With about three million new mobile subscribers added to Nigeria in quarter one (Q1), 2017, the country has led Africa to fresh nine million subscriptions, reaching a total of 985 million.
This was contained in the Ericsson Mobility Report, June edition, presented in Lagos, on Wednesday. The report said the industry has taken major steps to progress network, which has been facilitated by major investments. According to the report, while Nigeria added three million new subscriptions in Q1, India added 43 million; China 24 million; Indonesia 10 million and Pakistan five million.

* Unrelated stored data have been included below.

(* ===== verification/Bitfield.v ===== *)
(** * Bit-field structs

    The driver's registers, DMA descriptor words and card registers are declared with the
    [#[bitfield(u32, order = Msb)]] attribute of the [bitfield-struct] crate: a list of fields
    with their widths, the first field being the most significant one.  This file gives the
    declarations as data ([layout]), computes where each field lies, and states as an interface
    ([BitfieldStruct], with the documented behaviour [BitfieldDoc]) the accessors the attribute
    generates, since the crate itself is outside the repository.  A bit-field value is
    represented by its raw bits ([into_bits]). *)

From S2P Require Import Prelude.

(** ** Declarations *)

(** One field: its name, its [#[bits(n)]] width and its [#[bits(default = v)]] value. *)
Record field_decl : Type := Field {
  fd_name : string;
  fd_bits : Z;
  fd_default : Z;
}.

(** A bit-field struct, its fields in declaration order ([order = Msb]). *)
Abbreviation layout := (list field_decl).

(** Declaration shorthands: a [bool] field, an [n]-bit field, a [bool] field with
    [default = true], and an anonymous padding field [__]. *)
Definition flag (name : string) : field_decl := Field name 1 0.
Definition uint (name : string) (bits : Z) : field_decl := Field name bits 0.
Definition flag_on (name : string) : field_decl := Field name 1 1.
Definition pad (bits : Z) : field_decl := Field "__" bits 0.

(** Where a field lies: its least significant bit and its width. *)
Record bit_range : Type := BitRange {
  br_lo : Z;
  br_width : Z;
}.

Fixpoint layout_width (l : layout) : Z :=
  match l with
  | [] => 0
  | d :: rest => fd_bits d + layout_width rest
  end.

(** With [order = Msb] a field's least significant bit is the total width of the fields that
    are declared after it. *)
Fixpoint lookup_field (l : layout) (name : string) : option bit_range :=
  match l with
  | [] => None
  | d :: rest =>
      if String.eqb (fd_name d) name
      then Some (BitRange (layout_width rest) (fd_bits d))
      else lookup_field rest name
  end.

(** The range of a declared field (the empty range for a name the struct does not declare). *)
Definition field (l : layout) (name : string) : bit_range :=
  default (BitRange 0 0) (lookup_field l name).

(** The bits every field's default value contributes. *)
Fixpoint layout_default (l : layout) : Z :=
  match l with
  | [] => 0
  | d :: rest => Z.lor (Z.shiftl (fd_default d) (layout_width rest)) (layout_default rest)
  end.

(** A layout fits a [w]-bit integer exactly: positive widths that add up to [w], defaults that
    fit their field. *)
Definition layout_ok (w : Z) (l : layout) : bool :=
  (layout_width l =? w) &&
  forallb (fun d => (0 <? fd_bits d) && (0 <=? fd_default d) && (fd_default d <? 2 ^ fd_bits d)) l.

(** ** The generated accessors *)

(** What the attribute generates for each field: [x.f()], [x.with_f(v)], and for the struct
    [T::new()] / [T::default()]. *)
Class BitfieldStruct : Type := {
  bf_get : bit_range -> Z -> Z;
  bf_with : bit_range -> Z -> Z -> Z;
  bf_new : layout -> Z;
}.

(** The crate's documentation: a getter returns the field's bits, a setter replaces them (for a
    value that fits the field) and leaves the others, and [new] yields the declared defaults. *)
Class BitfieldDoc (BF : BitfieldStruct) : Prop := {
  bf_get_doc r x : bf_get r x = Z.land (Z.shiftr x (br_lo r)) (Z.ones (br_width r));
  bf_with_doc r v x : 0 <= v < 2 ^ br_width r ->
    bf_with r v x =
      Z.lor (Z.ldiff x (Z.shiftl (Z.ones (br_width r)) (br_lo r))) (Z.shiftl v (br_lo r));
  bf_new_doc l : bf_new l = layout_default l;
}.

(** The accessors by field name, as the driver calls them: [bit Cmd "start_cmd" x] is
    [x.start_cmd()], [with_bit Cmd "start_cmd" b x] is [x.with_start_cmd(b)]. *)
Definition bits `{BitfieldStruct} (l : layout) (name : string) (x : Z) : Z :=
  bf_get (field l name) x.
Definition bit `{BitfieldStruct} (l : layout) (name : string) (x : Z) : bool :=
  negb (bits l name x =? 0).
Definition with_bits `{BitfieldStruct} (l : layout) (name : string) (v x : Z) : Z :=
  bf_with (field l name) v x.
Definition with_bit `{BitfieldStruct} (l : layout) (name : string) (b : bool) (x : Z) : Z :=
  with_bits l name (Z.b2z b) x.

(** ** An implementation of the interface *)

(** Accessors that do what the documentation says. *)
#[export] Instance arith_bitfields : BitfieldStruct := {|
  bf_get r x := Z.land (Z.shiftr x (br_lo r)) (Z.ones (br_width r));
  bf_with r v x :=
    Z.lor (Z.ldiff x (Z.shiftl (Z.ones (br_width r)) (br_lo r))) (Z.shiftl v (br_lo r));
  bf_new := layout_default;
|}.

#[export] Instance arith_bitfields_doc : BitfieldDoc arith_bitfields.
Proof. by constructor. Qed.

(** ** Reading back what was written *)

Definition one_bit (r : bit_range) : bool := (0 <=? br_lo r) && (br_width r =? 1).

Definition disjoint (r s : bit_range) : bool :=
  (br_lo r + br_width r <=? br_lo s) || (br_lo s + br_width s <=? br_lo r).

Section accessors.
Context {BF : BitfieldStruct} {BD : BitfieldDoc BF}.

Lemma testbit_small v n i : 0 <= v < 2 ^ n -> n <= i -> Z.testbit v i = false.
Proof.
  intros Hv Hi. destruct (Z.eq_dec v 0) as [->|]; [apply Z.testbit_0_l|].
  apply Z.bits_above_log2; [lia|].
  enough (Z.log2 v < n) by lia. apply Z.log2_lt_pow2; lia.
Qed.

Lemma bf_get_testbit r x i :
  0 <= br_lo r -> 0 <= br_width r -> 0 <= i ->
  Z.testbit (bf_get r x) i = (i <? br_width r) && Z.testbit x (i + br_lo r).
Proof.
  intros Hl Hw Hi. rewrite bf_get_doc, Z.land_spec, Z.shiftr_spec by lia.
  destruct (Z.ltb_spec i (br_width r)).
  - rewrite Z.ones_spec_low by lia. simpl. by rewrite andb_true_r.
  - rewrite Z.ones_spec_high by lia. simpl. by rewrite andb_false_r.
Qed.

Lemma bf_with_testbit r v x i :
  0 <= br_lo r -> 0 <= br_width r -> 0 <= v < 2 ^ br_width r -> 0 <= i ->
  Z.testbit (bf_with r v x) i =
    if (br_lo r <=? i) && (i <? br_lo r + br_width r)
    then Z.testbit v (i - br_lo r) else Z.testbit x i.
Proof.
  intros Hl Hw Hv Hi. rewrite bf_with_doc by done.
  rewrite Z.lor_spec, Z.ldiff_spec, !Z.shiftl_spec by lia.
  destruct (Z.leb_spec (br_lo r) i); simpl.
  - destruct (Z.ltb_spec i (br_lo r + br_width r)); simpl.
    + rewrite Z.ones_spec_low by lia. by rewrite andb_false_r.
    + rewrite Z.ones_spec_high, (testbit_small v (br_width r)) by lia.
      by rewrite andb_true_r, orb_false_r.
  - rewrite !(Z.testbit_neg_r _ (i - br_lo r)) by lia.
    by rewrite andb_true_r, orb_false_r.
Qed.

(** A getter reads back what the setter of the same field stored. *)
Lemma bf_get_with r v x :
  0 <= br_lo r -> 0 <= br_width r -> 0 <= v < 2 ^ br_width r ->
  bf_get r (bf_with r v x) = v.
Proof.
  intros Hl Hw Hv. apply Z.bits_inj'. intros i Hi.
  rewrite bf_get_testbit by done. destruct (Z.ltb_spec i (br_width r)); simpl.
  - rewrite bf_with_testbit by (done || lia).
    destruct (Z.leb_spec (br_lo r) (i + br_lo r)); [|lia].
    destruct (Z.ltb_spec (i + br_lo r) (br_lo r + br_width r)); [|lia].
    simpl. f_equal. lia.
  - symmetry. by apply (testbit_small v (br_width r)).
Qed.

(** A setter leaves the other fields alone. *)
Lemma bf_get_with_ne r s v x :
  0 <= br_lo r -> 0 <= br_width r -> 0 <= br_lo s -> 0 <= br_width s ->
  0 <= v < 2 ^ br_width s -> disjoint r s = true ->
  bf_get r (bf_with s v x) = bf_get r x.
Proof.
  intros Hr Hwr Hs Hws Hv Hd. apply Z.bits_inj'. intros i Hi.
  rewrite !bf_get_testbit by done. destruct (Z.ltb_spec i (br_width r)); [|done]. simpl.
  rewrite bf_with_testbit by (done || lia).
  unfold disjoint in Hd. apply orb_true_iff in Hd as [Hd|Hd]; apply Z.leb_le in Hd;
    destruct (Z.leb_spec (br_lo s) (i + br_lo r)),
      (Z.ltb_spec (i + br_lo r) (br_lo s + br_width s)); simpl; (done || lia).
Qed.

Lemma bf_get_range r x : 0 <= br_width r -> 0 <= bf_get r x < 2 ^ br_width r.
Proof.
  intros Hw. rewrite bf_get_doc, Z.land_ones by lia. apply Z.mod_pos_bound. lia.
Qed.

Lemma bf_with_range n r v x :
  0 <= br_lo r -> 0 <= br_width r -> br_lo r + br_width r <= n ->
  0 <= v < 2 ^ br_width r -> 0 <= x < 2 ^ n -> 0 <= bf_with r v x < 2 ^ n.
Proof.
  intros Hl Hw Hn Hv Hx.
  assert (Hnn : 0 <= bf_with r v x).
  { rewrite bf_with_doc by done. apply Z.lor_nonneg. split.
    - apply Z.ldiff_nonneg. left. lia.
    - apply Z.shiftl_nonneg. lia. }
  split; [done|].
  enough (Hm : bf_with r v x = bf_with r v x mod 2 ^ n)
    by (rewrite Hm; apply Z.mod_pos_bound; lia).
  apply Z.bits_inj'. intros i Hi.
  destruct (Z.lt_ge_cases i n).
  - by rewrite Z.mod_pow2_bits_low by lia.
  - rewrite Z.mod_pow2_bits_high by lia. rewrite bf_with_testbit by (done || lia).
    rewrite (testbit_small x n) by lia.
    destruct (Z.ltb_spec i (br_lo r + br_width r)); [lia|]. by rewrite andb_false_r.
Qed.

(** Two implementations of the documented accessors agree. *)
Lemma with_bits_arith l n v x :
  0 <= v < 2 ^ br_width (field l n) -> with_bits l n v x = with_bits (H := arith_bitfields) l n v x.
Proof. intros. unfold with_bits. by rewrite !bf_with_doc. Qed.

Lemma bits_arith l n x : bits l n x = bits (H := arith_bitfields) l n x.
Proof. unfold bits. by rewrite !bf_get_doc. Qed.

Lemma bit_arith l n x : bit l n x = bit (H := arith_bitfields) l n x.
Proof. unfold bit. by rewrite bits_arith. Qed.

(** Flags, by position. *)
Lemma bit_testbit l n x :
  one_bit (field l n) = true -> bit l n x = Z.testbit x (br_lo (field l n)).
Proof.
  unfold one_bit, bit, bits. intros H. bool_hyps.
  rewrite bf_get_doc, Z.land_ones, Z.testbit_odd by lia.
  replace (br_width (field l n)) with 1 by lia. rewrite Z.pow_1_r, Zmod_odd. by destruct (Z.odd _).
Qed.

Lemma with_bit_testbit l n b x i :
  one_bit (field l n) = true -> 0 <= i ->
  Z.testbit (with_bit l n b x) i = if i =? br_lo (field l n) then b else Z.testbit x i.
Proof.
  unfold one_bit, with_bit, with_bits. intros H Hi. bool_hyps.
  assert (Hw : br_width (field l n) = 1) by lia. rewrite bf_with_testbit, Hw by (rewrite ?Hw; destruct b; simpl; lia).
  destruct (Z.eqb_spec i (br_lo (field l n))) as [->|Hne].
  - rewrite Z.leb_refl, Z.sub_diag. replace (br_lo (field l n) <? _) with true by (symmetry; apply Z.ltb_lt; lia).
    by destruct b.
  - by replace ((br_lo (field l n) <=? i) && (i <? br_lo (field l n) + 1)) with false by
      (symmetry; apply andb_false_iff; rewrite Z.leb_gt, Z.ltb_ge; lia).
Qed.

Lemma bit_with l n b x : one_bit (field l n) = true -> bit l n (with_bit l n b x) = b.
Proof.
  unfold one_bit, bit, with_bit, bits, with_bits. intros H. bool_hyps.
  rewrite bf_get_with; [by destruct b|lia..|].
  replace (br_width (field l n)) with 1 by lia. destruct b; simpl; lia.
Qed.

Lemma bit_with_ne l n m b x :
  one_bit (field l n) = true -> one_bit (field l m) = true ->
  disjoint (field l n) (field l m) = true ->
  bit l n (with_bit l m b x) = bit l n x.
Proof.
  unfold one_bit, bit, with_bit, bits, with_bits. intros Hn Hm Hd. bool_hyps.
  rewrite bf_get_with_ne; [done|lia..| |done].
  replace (br_width (field l m)) with 1 by lia. destruct b; simpl; lia.
Qed.

End accessors.

(** Read a flag off a word built with [with_bit]. *)
Ltac bf_bits :=
  repeat first [rewrite bit_with by reflexivity | rewrite bit_with_ne by reflexivity].

(** ** Evaluating accessors *)

(** Compute the field positions of closed layouts. *)
Ltac bf_positions :=
  repeat match goal with
    | |- context [field ?l ?n] =>
        let r := eval vm_compute in (field l n) in
        change (field l n) with r
    end.

(** Turn accessors of the implementation in the context into the arithmetic ones. *)
Ltac bf_arith :=
  unfold with_bit in *;
  match goal with
  | BD : BitfieldDoc ?BF |- _ =>
      rewrite ?(bf_new_doc (BF := BF)), ?(bit_arith (BF := BF)), ?(bits_arith (BF := BF));
      rewrite ?(with_bits_arith (BF := BF)) by (vm_compute; done)
  end.

(** Decide a statement about accessors applied to closed words. *)
Ltac bf_compute := bf_arith; vm_compute; repeat split; congruence.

The Ericsson Mobility Report informed that the number of mobile subscriptions exceeds the population in many countries, which is largely due to inactive subscriptions, multiple device ownership or optimisation of subscriptions for different types of calls. As a result, the number of subscribers is lower than the number of subscriptions.
“Today, there are 5.2 billion subscribers globally compared to 7.6 billion subscriptions,” the report noted. Reman informed that Ericsson foresees continued rapid growth of mobile connectivity as global mobile data traffic increases to eight times its current level by 2022. According to him, for the next six years, nearly 2.6 billion new subscribers will be added to mobile broadband networks – enough to fill Africa’s largest soccer stadium, Soccer City in Johannesburg (with capacity of approximately 95, 000) 10 times each day.
The latest collection of statistics showed the highest year-on-year mobile data growth globally since 2013, led by massive growth in India, and highlights the underlying need for mobile data. The findings presented how leveraging existing mobile infrastructure is the most cost-effective way to connect the 50 per cent of the global population that still doesn’t have Internet access, to how attributes of 5G will make public transport using autonomous vehicles safer. The use of smartphones and easy access to mobile Internet services comprise a major part of the traffic numbers. Ericsson analyses “smartphone mobile data traffic” within “mobile data traffic” to illustrate this trend more clearly. By the end of 2022, total smartphone mobile data traffic will have increased nine times, reaching 66 ExaBytes per month.
The November 2016 edition of the Ericsson Mobility Report showed that mobile data traffic continues to grow in sub-Saharan Africa (SSA), and is showing no signs of slowing down. It is forecast to grow by around 55 per cent yearly between 2016 and 2022.The rapid increase in mobile data traffic in SSA is driving operators to explore methods of optimising network capacity, one of which is complementing traffic on Wi-Fi networks. According to Ericsson, operators are offering Wi-Fi to consumers either as stand-alone or bundled with existing packages, and are extending Wi-Fi calling services to subscribers with devices bearing this capability.
Chief Strategy Officer and Head of Technology and Emerging Business, Ericsson, Niklas Heuveldop, said based on measurements made in hundreds of mobile networks, the Ericsson Mobility Report data truly illustrates the tremendous underlying growth in the industry.He stressed that 4G subscriptions are increasing faster than ever, Voice over LTE uptake is accelerating and traffic growth has reached levels we have not seen since 2013. “I am particularly excited to see the industry’s major steps to progress network evolution, including the approval of the Non-Standalone 5G New Radio (NR) that will enable early 5G deployments. According to our forecast, we anticipate that this will lead to more than half a billion 5G subscriptions and a population coverage of 15 per cent by 2022,” he stated.
On industry trends, the Mobility Report features articles on Internet for all, massive IoT coverage in cities and remote operation of vehicles with 5G. It revealed that LTE is becoming most pervasive technology in history. According to it, in 2018, LTE (4G) will overtake GSM as the largest access technology by number of subscriptions. The speed with which this technology has been rolled out and adopted is unprecedented.
It has taken only five years for LTE to cover 2.5 billion people, compared to eight years for WCDMA/HSPA, or 3G. In the first quarter of this year alone, 250 million new LTE subscriptions were added. Reman noted that while LTE uptake is driven by demand for improved user experience and faster networks, 5G deployment will also be driven by the need for enhanced mobile broadband capabilities as well as industry solutions for efficiency and automation. He stressed that 5G will be the one network to support a diversity of use cases, as more than half a billion 5G subscriptions are expected to be activated by 2022, not including IoT connections. 5G is then expected to cover around 15 per cent of the world’s population.